Learning with Kernels: Support Vector Machines, Regularization, Optimization, and Beyond Alexander J. Smola, Bernhard Schlkopf
Publisher: The MIT Press
Will Read Data Mining: Practical Machine Learning Tools and Techniques 难度低使用 Kernel. "Learning with Kernels: Support Vector Machines, Regularization, Optimization, and Beyond (Adaptive Computation and Machine Learning)" "Bernhard Schlkopf, Alexander J. Bernhard Schlkopf, Alexander J. Support Vector Machines, Regularization, Optimization, and Beyond . Weiterführende Literatur: Abney (2008).
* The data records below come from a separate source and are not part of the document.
(* ===== verification/Observe.v ===== *)
(** * Observation: snapshots and diagnostic views

    crates/taskmesh-contract/src/snapshot.rs (the snapshot and the conservation
    check a consumer runs on it) and crates/taskmesh-engine/src/engine/governor/
    observation.rs (the projections of the governed state), with the read-only
    accessors of governor.rs.  Each reads the state under one lock and changes
    nothing. *)

From S2P Require Import Prelude Contract Text Kernel State Assess.

Definition SNAPSHOT_SCHEMA_VERSION : N := 2.

(** ** Snapshots: snapshot.rs *)

Record ClassSnapshot := mkClassSnapshot {
  sn_inflight : N;
  sn_queued : N;
  sn_cpu_units_held : N;
  sn_memory_units_held : N;
  sn_dispatch_reserved : N;
  sn_accepted : N;
  sn_running : N;
  sn_cleanup_pending : N;
  sn_admitted_total : N;
  sn_started_total : N;
  sn_terminated_total : N;
}.
Definition ClassSnapshot_default : ClassSnapshot := mkClassSnapshot 0 0 0 0 0 0 0 0 0 0 0.

Record CapabilityUsage := mkUsage { cu_in_use : N; cu_limit : N }.

Record Snapshot := mkSnapshot {
  sn_schema_version : N;
  sn_classes : gmap string ClassSnapshot;
  sn_substrates : list SubstrateRecord;
  sn_capabilities : gmap string CapabilityUsage;
}.

(** The violated identity, one constructor per message of the source. *)
Inductive ConservationViolation :=
  | PhaseSum (inflight phases : N)
  | AccountedOverflow (inflight terminated_total : N)
  | AdmittedTotal (admitted_total inflight terminated_total : N)
  | StartedAboveAdmitted (started_total admitted_total : N)
  | StartedBelowLive (started_total started_live : N)
  | InClass (class : TaskClass) (violation : ConservationViolation)
  | CapabilityOverLimit (pool : string) (in_use limit : N).

(** [ClassSnapshot::conservation_violation]; the sums are [u128] sums of [u32]
    values. *)
Definition class_violation (c : ClassSnapshot) : option ConservationViolation :=
  let phases := sn_dispatch_reserved c + sn_accepted c + sn_running c + sn_cleanup_pending c in
  if negb (bool_decide (phases = sn_inflight c)) then Some (PhaseSum (sn_inflight c) phases)
  else match checked_add U128_MAX (sn_inflight c) (sn_terminated_total c) with
  | None => Some (AccountedOverflow (sn_inflight c) (sn_terminated_total c))
  | Some accounted_admissions =>
    if negb (bool_decide (sn_admitted_total c = accounted_admissions))
    then Some (AdmittedTotal (sn_admitted_total c) (sn_inflight c) (sn_terminated_total c))
    else if decide (sn_admitted_total c < sn_started_total c)
    then Some (StartedAboveAdmitted (sn_started_total c) (sn_admitted_total c))
    else
      let started_live := sn_running c + sn_cleanup_pending c in
      if decide (sn_started_total c < started_live)
      then Some (StartedBelowLive (sn_started_total c) started_live)
      else None
  end.

Fixpoint first_class_violation (entries : list (TaskClass * ClassSnapshot))
  : option ConservationViolation :=
  match entries with
  | [] => None
  | (class, c) :: entries' =>
    match class_violation c with
    | Some violation => Some (InClass class violation)
    | None => first_class_violation entries'
    end
  end.

Fixpoint first_capability_violation (entries : list (string * CapabilityUsage))
  : option ConservationViolation :=
  match entries with
  | [] => None
  | (pool, usage) :: entries' =>
    if negb (bool_decide (cu_limit usage = 0)) && bool_decide (cu_limit usage < cu_in_use usage)
    then Some (CapabilityOverLimit pool (cu_in_use usage) (cu_limit usage))
    else first_capability_violation entries'
  end.

(** [Snapshot::conservation_violation]. *)
Definition conservation_violation (sn : Snapshot) : option ConservationViolation :=
  match first_class_violation (btree_to_list (sn_classes sn)) with
  | Some violation => Some violation
  | None => first_capability_violation (btree_to_list (sn_capabilities sn))
  end.

(** ** The projection: observation.rs *)

Definition class_projection (c : ClassState) : ClassSnapshot := {|
  sn_inflight := cs_inflight c;
  sn_queued := ClassState.queued c;
  sn_cpu_units_held := cs_cpu_units_held c;
  sn_memory_units_held := cs_memory_units_held c;
  sn_dispatch_reserved := cs_dispatch_reserved c;
  sn_accepted := cs_accepted c;
  sn_running := cs_running c;
  sn_cleanup_pending := cs_cleanup_pending c;
  sn_admitted_total := cs_admitted_total c;
  sn_started_total := cs_started_total c;
  sn_terminated_total := cs_terminated_total c;
|}.

(** [classes.entry(class).or_insert(projection)]. *)
Definition project_class (s : GovernedState) (m : gmap string ClassSnapshot) (class : TaskClass)
  : gmap string ClassSnapshot :=
  match m !! class with
  | Some _ => m
  | None =>
    <[class := match gs_classes s !! class with
               | Some c => class_projection c
               | None => ClassSnapshot_default
               end]> m
  end.

Definition project_capability (s : GovernedState) (m : gmap string CapabilityUsage)
    (r : CapabilityRecord) : gmap string CapabilityUsage :=
  <[cap_name (cr_id r) :=
      mkUsage (capability_in_use s (cr_id r)) (capacity_limit (cr_capacity r))]> m.

(** [Governor::snapshot]. *)
Definition snapshot (P : PolicySet) (s : GovernedState) : Snapshot := {|
  sn_schema_version := SNAPSHOT_SCHEMA_VERSION;
  sn_classes :=
    foldl (project_class s) ∅ (btree_keys (ps_classes P) ++ btree_keys (gs_classes s));
  sn_substrates := inventory_snapshot (ps_substrates P);
  sn_capabilities := foldl (project_capability s) ∅ (btree_values (ps_capabilities P));
|}.

(** ** Diagnostic views *)

Record PendingView := mkPendingView {
  pv_class : TaskClass;
  pv_request_key : string;
  pv_blocked_on : CapacityBlock;
  pv_assessment : CapacityAssessment;
  pv_enqueued_at_ms : N;
  pv_queue_wait_ms : N;
  pv_capabilities : CapabilityRequirementSet;
}.

(** [Governor::pending_view]. *)
Definition pending_view (P : PolicySet) (ticket : Ticket) (s : GovernedState)
  : option PendingView :=
  class ← match gs_tickets s !! ticket with Some (TQueued class) => Some class | _ => None end;
  cstate ← gs_classes s !! class;
  request ← List.find (λ r, bool_decide (pr_ticket r = ticket)) (cs_queue cstate);
  policy ← ps_class P class;
  let assessment := assess_pending s P request (max_inflight policy)
    (gs_promotion_pending s || ClassState.has_queued_predecessor cstate request) in
  Some {| pv_class := pr_class request;
          pv_request_key := pr_request_key request;
          pv_blocked_on :=
            match assessment with
            | Runnable => BlockOk
            | ReversiblyBlocked blockers => primary blockers
            | IrreversibleWaitCycle _ => pr_blocked_on request
            end;
          pv_assessment := assessment;
          pv_enqueued_at_ms := pr_enqueued_at_ms request;
          pv_queue_wait_ms := saturating_sub (gs_commit_watermark_ms s) (pr_enqueued_at_ms request);
          pv_capabilities := pr_capabilities request |}.

(** [Governor::pending_block_reason] and [Governor::pending_assessment]. *)
Definition pending_block_reason (P : PolicySet) (ticket : Ticket) (s : GovernedState)
  : option CapacityBlock := pv_blocked_on <$> pending_view P ticket s.
Definition pending_assessment (P : PolicySet) (ticket : Ticket) (s : GovernedState)
  : option CapacityAssessment := pv_assessment <$> pending_view P ticket s.

Record PermitLedgerView := mkLedgerView {
  lv_permit_id : PermitId;
  lv_class : TaskClass;
  lv_capabilities : CapabilityRequirementSet;
  lv_phase : ExecutionPhase;
  lv_cpu_units : N;
  lv_original_estimate_units : N;
  lv_remaining_reservation_units : N;
  lv_effective_units : N;
  lv_measured_bytes : N;
  lv_measurement_epoch : N;
  lv_leased_at_ms : N;
  lv_last_touched_ms : N;
}.

Definition ledger_view (pid : PermitId) (r : PermitRecord) : PermitLedgerView := {|
  lv_permit_id := pid;
  lv_class := rec_class r;
  lv_capabilities := rec_capabilities r;
  lv_phase := rec_phase r;
  lv_cpu_units := pl_cpu_units (rec_ledger r);
  lv_original_estimate_units := pl_original_estimate_units (rec_ledger r);
  lv_remaining_reservation_units := pl_remaining_reservation_units (rec_ledger r);
  lv_effective_units := pl_effective_units (rec_ledger r);
  lv_measured_bytes := pl_measured_bytes (rec_ledger r);
  lv_measurement_epoch := pl_measurement_sequence (rec_ledger r);
  lv_leased_at_ms := pl_leased_at_ms (rec_ledger r);
  lv_last_touched_ms := pl_last_touched_ms (rec_ledger r);
|}.

(** [Governor::permit_ledger] and [Governor::permit_ledgers]. *)
Definition permit_ledger (pid : PermitId) (s : GovernedState) : option PermitLedgerView :=
  ledger_view pid <$> gs_permits s !! pid.
Definition permit_ledgers (s : GovernedState) : list PermitLedgerView :=
  map (λ r, ledger_view (rec_permit_id r) r) (btree_values (gs_permits s)).

Record RootAttribution := mkAttribution {
  ra_child_inflight : N;
  ra_cpu_units : N;
  ra_memory_units : N;
  ra_active_stages : N;
}.

(** [Governor::root_attribution]. *)
Definition root_attribution (root : string) (s : GovernedState) : option RootAttribution :=
  (λ r, mkAttribution (rs_child_inflight r) (rs_cpu_units r) (rs_memory_units r)
          (N.of_nat (size (rs_active_stages r)))) <$> gs_roots s !! root.

(** [Governor::phase], [permit_provenance], [checkpoint_policy], [substrates]. *)
Definition phase (pid : PermitId) (s : GovernedState) : option ExecutionPhase :=
  rec_phase <$> gs_permits s !! pid.
Definition permit_provenance (pid : PermitId) (s : GovernedState) : option Provenance :=
  rec_provenance <$> gs_permits s !! pid.
Definition class_checkpoint_policy (P : PolicySet) (class : TaskClass) : option CheckpointPolicy :=
  checkpoint_policy <$> ps_class P class.
Definition substrates (P : PolicySet) : list SubstrateRecord := inventory_snapshot (ps_substrates P).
Each is important even without the other: kernels are useful all over and support vector machines would be useful even if we restricted to the trivial identity kernel. Learning with kernels support vector machines, regularization, optimization, and beyond. Learning with Kernels : Support Vector Machines, Regularization, Optimization, and Beyond. Learning with Kernels: Support Vector Machines, Regularization, Optimization and Beyond (Adaptive Computation and Machine Learning) (Adaptive Computation and Machine Learning Series). We use the support vector regression (SVR) method to predict the use of an embryo. Smola, Learning with Kernels: Support Vector Machines, Regularization, Optimization, and Beyond , MIT Press, Cambridge, 2001. 577, 580, Gaussian Processes for Machine Learning (MIT Press). Tags:Learning with Kernels: Support Vector Machines, Regularization, Optimization, and Beyond, tutorials, pdf, djvu, chm, epub, ebook, book, torrent, downloads, rapidshare, filesonic, hotfile, fileserve. In the machine learning imagination. Smola, Learning with Kernels—Support Vector Machines, Regularization, Optimization and Beyond , MIT Press Series, 2002. John Shawe-Taylor, Nello Cristianini. Partly this is because a number of good ideas are overly associated with them: support/non-support training datums, weighting training data, discounting data, regularization, margin and the bounding of generalization error.